[TASK GOAL] Note each line in the data holding the string "utils" and report it.

[Records from a data collection]
(* ===== verification/Boot.v ===== *)
(** * Booting and stopping the kernel (src/kernel/orchestrator/, src/utils/tls.rs,
    src/utils/logging.rs, src/ipc/server.rs)

    The decisions [run_with_options] takes before anything listens (who must
    authenticate, which certificate is served, which address is bound, which
    secrets each component is handed), the generation of the self-signed pair,
    the accept loop of the Unix socket and the notice of a shutdown. *)

From S2P Require Import Prelude Errors Wire Validate Registry Auth Kernel Router.
From S2P Require Import Config Sandbox Supervisor Bridge Websocket Api.

(** ** src/utils/logging.rs *)
Definition is_log_level_token (tok : string) : bool :=
  str_mem (to_ascii_lowercase tok) ["trace"; "debug"; "info"; "warn"; "error"; "off"]
  || str_mem tok ["1"; "2"; "3"; "4"; "5"]
  || str_contains "=" tok.

Definition sanitize_log_level (level : string) : string :=
  let trimmed := str_trim level in
  if negb (str_is_empty trimmed) && forallb is_log_level_token (split "," trimmed)
  then trimmed else "info".

(** ** src/utils/tls.rs *)

(** The generated pair on disk. *)
Record TlsFiles := mkTlsFiles { tf_cert : option bytes; tf_key : option bytes }.

(** What the file system and the crates answer: making the directory and taking
    its lock, generating a pair, writing the key, writing the certificate. *)
Record TlsOs := mkTlsOs {
  to_prepare : Result unit string;
  to_generate : Result (bytes * bytes) string;
  to_write_key : Result unit string;
  to_write_cert : Result unit string
}.

(** [consistent] is rustls' check that the key belongs to the certificate. *)
Definition pair_is_consistent (consistent : bytes -> bytes -> bool) (f : TlsFiles) : bool :=
  match tf_cert f, tf_key f with
  | Some c, Some k => consistent c k
  | _, _ => false
  end.

Definition ensure_self_signed (consistent : bytes -> bytes -> bool) (os : TlsOs) (f : TlsFiles)
    : TlsFiles * Result unit string :=
  match to_prepare os with
  | Err e => (f, Err e)
  | Ok _ =>
      if pair_is_consistent consistent f then (f, Ok tt)
      else
        match to_generate os with
        | Err e => (f, Err ("self-signed cert generation failed: " +:+ e))
        | Ok (cert, key) =>
            match to_write_key os with
            | Err e => (f, Err e)
            | Ok _ =>
                let f := mkTlsFiles (tf_cert f) (Some key) in
                match to_write_cert os with
                | Err e => (f, Err e)
                | Ok _ => (mkTlsFiles (Some cert) (tf_key f), Ok tt)
                end
            end
        end
  end.

Definition resolve_tls_paths (consistent : bytes -> bytes -> bool) (e : ConfEnv) (c : Config)
    (os : TlsOs) (f : TlsFiles) : TlsFiles * Result (option (string * string)) string :=
  if negb (cf_tls c) then (f, Ok None)
  else
    match cf_tls_cert_path c, cf_tls_key_path c with
    | Some cert, Some key => (f, Ok (Some (cert, key)))
    | None, None =>
        match default_tls_dir e with
        | None => (f, Err "cannot resolve a private dir for auto-generated TLS material")
        | Some dir =>
            match ensure_self_signed consistent os f with
            | (f, Err err) => (f, Err err)
            | (f, Ok _) => (f, Ok (Some (path_join dir "cert.pem", path_join dir "key.pem")))
            end
        end
    | _, _ => (f, Err ("tls is on but only one of tls_cert_path/tls_key_path is set "
                        +:+ "— provide both or neither"))
    end.

(** ** The boot decisions of [run_with_options] *)
Inductive BindIp := Loopback | Unspecified4 | Explicit (ip : string).

(** What the components are started with. *)
Record Boot := mkBoot {
  bt_validator : option JwtValidator;
  bt_tls : option (string * string);
  bt_bind : BindIp;
  bt_mac_secret : option bytes;
  bt_device_store : option string;
  bt_config_permissions : gmap string (list string);
  bt_bridge : option (BridgeConfig * string);
  bt_pairing : option PairingConfig
}.

Definition short_secret (secret : string) : string :=
  "jwt_secret is " +:+ fmt_N (N.of_nat (String.length secret)) +:+ " bytes, must be at least "
  +:+ fmt_N (N.of_nat MIN_JWT_SECRET_BYTES) +:+ " bytes (HS256 secrets shorter than this are "
  +:+ "brute-forceable)".

Definition boot_auth (c : Config) : Result (option JwtValidator) string :=
  match cf_jwt_secret c with
  | Some secret =>
      if (String.length secret <? MIN_JWT_SECRET_BYTES)%nat then Err (short_secret secret)
      else Ok (Some (with_audience (str_bytes secret) (cf_jwt_audience c)))
  | None =>
      if negb (cf_allow_no_auth c)
      then Err ("refusing to start without authentication: set `jwt_secret`, or set "
                +:+ "`allow_no_auth: true` in config to run without auth (insecure)")
      else Ok None
  end.

(** [parse_ip] is [str::parse::<IpAddr>]. *)
Definition boot_bind (parse_ip : string -> option string) (c : Config) : Result BindIp string :=
  match cf_bind c with
  | Some bind =>
      match parse_ip bind with
      | Some ip => Ok (Explicit ip)
      | None => Err ("invalid bind address '" +:+ bind +:+ "'")
      end
  | None =>
      match cf_role c, cf_jwt_secret c with
      | RoleHost, Some _ => Ok Unspecified4
      | _, _ => Ok Loopback
      end
  end.

(** The map of [HashMap::collect]: a later definition of an id replaces an earlier. *)
Definition permissions_map (defs : list PluginDef) : gmap string (list string) :=
  foldl (fun m d => <[pd_id d := pd_permissions d]> m) ∅ defs.

Definition boot (consistent : bytes -> bytes -> bool) (parse_ip : string -> option string)
    (e : ConfEnv) (c : Config) (os : TlsOs) (f : TlsFiles) : TlsFiles * Result Boot string :=
  match boot_auth c with
  | Err err => (f, Err err)
  | Ok validator =>
      match resolve_tls_paths consistent e c os f with
      | (f, Err err) => (f, Err err)
      | (f, Ok tls) =>
          match boot_bind parse_ip c with
          | Err err => (f, Err err)
          | Ok bind =>
              (f, Ok (mkBoot validator tls bind (str_bytes <$> cf_jwt_secret c)
                 (cf_jwt_secret c) (permissions_map (cf_plugins c))
                 (match cf_role c, cf_bridge c with
                  | RoleClient, Some b => Some (b, resolve_device_id e c)
                  | _, _ => None
                  end)
                 (match cf_jwt_secret c with
                  | Some secret => Some (mkPairingConfig secret
                                     (default "vynkor" (cf_jwt_audience c)) 86400)
                  | None => None
                  end)))
          end
      end
  end.

(** The router's and the supervisor's parameters *)
Definition boot_router_cfg `{Crypto} (b : Boot) (c : Config) (start_time : Z) (store : DeviceStore)
    (load : string -> Result (string * Z) VynkorError) (set_level : string -> bool)
    : RouterCfg :=
  mkRouterCfg (bt_validator b) start_time (cf_config_file c) (bt_mac_secret b)
    (cf_legacy_plugin_mac c) (Some (bt_config_permissions b)) (cf_ipc_rate_limit_rps c)
    (cf_action_caller_rate_limit_rps c) (cf_action_caller_max_concurrent c)
    (cf_action_timeout_ms c) (cf_max_conn_errors c)
    (Z.to_nat (cf_max_tracked_error_conns c)) (cf_session_idle_timeout_secs c)
    (match bt_device_store b with Some _ => Some store | None => None end)
    (cf_device_callers c) load set_level.

Definition boot_sup_opts (c : Config) (shim_bin : string) : SupOpts :=
  mkSupOpts (cf_socket_path c) (Some (cf_data_dir c)) (str_bytes <$> cf_jwt_secret c)
    (cf_legacy_plugin_mac c) (Z.to_nat (cf_log_buffer_lines c)) true
    (cf_restart_backoff_base_ms c) (cf_restart_backoff_max_ms c) shim_bin.

Definition boot_gw_cfg (b : Boot) (c : Config) : GwCfg :=
  mkGwCfg (bt_validator b) (bool_decide (is_Some (bt_device_store b)))
    (Z.to_N (cf_max_ws_connections c)) (cf_ws_register_timeout_secs c)
    (cf_ws_device_recheck_secs c).

Definition boot_quota (b : Boot) (c : Config) : option (Z * Z) :=
  match bt_validator b with
  | Some _ => Some (build_rate_limiter (default 100%Z (cf_api_rate_limit_rps c))
                      (default 20%Z (cf_api_rate_limit_burst c)))
  | None => None
  end.

(** ** The accept loop of the Unix socket (src/ipc/server.rs) *)

(** What sits at the socket path; a stale socket is removed, anything else
    refused. *)
Inductive PathEntry := PeNothing | PeSocket | PeOther.

Definition uds_bind (path : string) (at_path : PathEntry) (bound : Result unit string)
    : Result unit VynkorError :=
  match at_path with
  | PeOther => Err (EInternal ("refusing to bind UDS socket: " +:+ path
                      +:+ " exists and is not a socket"))
  | _ => match bound with Ok _ => Ok tt | Err e => Err (EIo e) end
  end.

Record Uds := mkUds { ud_counter : N; ud_open : N; ud_live : gset N }.

Definition uds_new : Uds := mkUds 1 0 ∅.

Inductive UdsEvent := UdsAccept | UdsAcceptError | UdsDone (conn_id : N).

Definition uds_step (max_connections : N) (e : UdsEvent) (u : Uds) : Uds :=
  match e with
  | UdsAccept =>
      if (max_connections <=? ud_open u)%N then u
      else mkUds (u64_succ (ud_counter u)) (u64_succ (ud_open u))
             ({[ud_counter u]} ∪ ud_live u)
  | UdsAcceptError => u
  | UdsDone conn_id =>
      if decide (conn_id ∈ ud_live u)
      then mkUds (ud_counter u) (u64_pred (ud_open u)) (ud_live u ∖ {[conn_id]})
      else u
  end.

(** ** The notice of a shutdown (src/kernel/orchestrator/shutdown.rs) *)
Section shutdown.
Context `{Wire}.

(** [message reason grace] is the encoded [PluginShutdown]. *)
Context (message : string -> Z -> bytes).

(** One iteration of the notification loop *)
Definition notify_shutdown (s : Sup) (default_grace_seconds : Z) (cs : Chans)
    (entry : PluginEntry) : Chans :=
  let grace := default default_grace_seconds (grace_seconds_for (pe_plugin_id entry) s) in
  match encode (envelope_of (PPluginShutdown (message "kernel shutdown" grace))) with
  | None => cs
  | Some payload =>
      send_await (pe_write_tx entry) (out_frame (build_frame "self" 0 payload)) cs
  end.

Definition notify_all (s : Sup) (default_grace_seconds : Z) (w : World) : World :=
  set_chans (foldl (notify_shutdown s default_grace_seconds) (w_chans w)
               (list_plugins (w_reg w))) w.
End shutdown.

(** [reload_config_on_sighup]: the level the reload hands to [set_log_level] *)
Definition reload_config_on_sighup (load : string -> Result Config string)
    (config_file : option string) : Result (Config * string) string :=
  match config_file with
  | None => Err "no config file to reload from"
  | Some path =>
      match load path with
      | Err e => Err e
      | Ok cfg => Ok (cfg, sanitize_log_level (cf_log_level cfg))
      end
  end.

[TASK OUTPUT]
(** * Booting and stopping the kernel (src/kernel/orchestrator/, src/utils/tls.rs,
    src/utils/logging.rs, src/ipc/server.rs)
(** ** src/utils/logging.rs *)
(** ** src/utils/tls.rs *)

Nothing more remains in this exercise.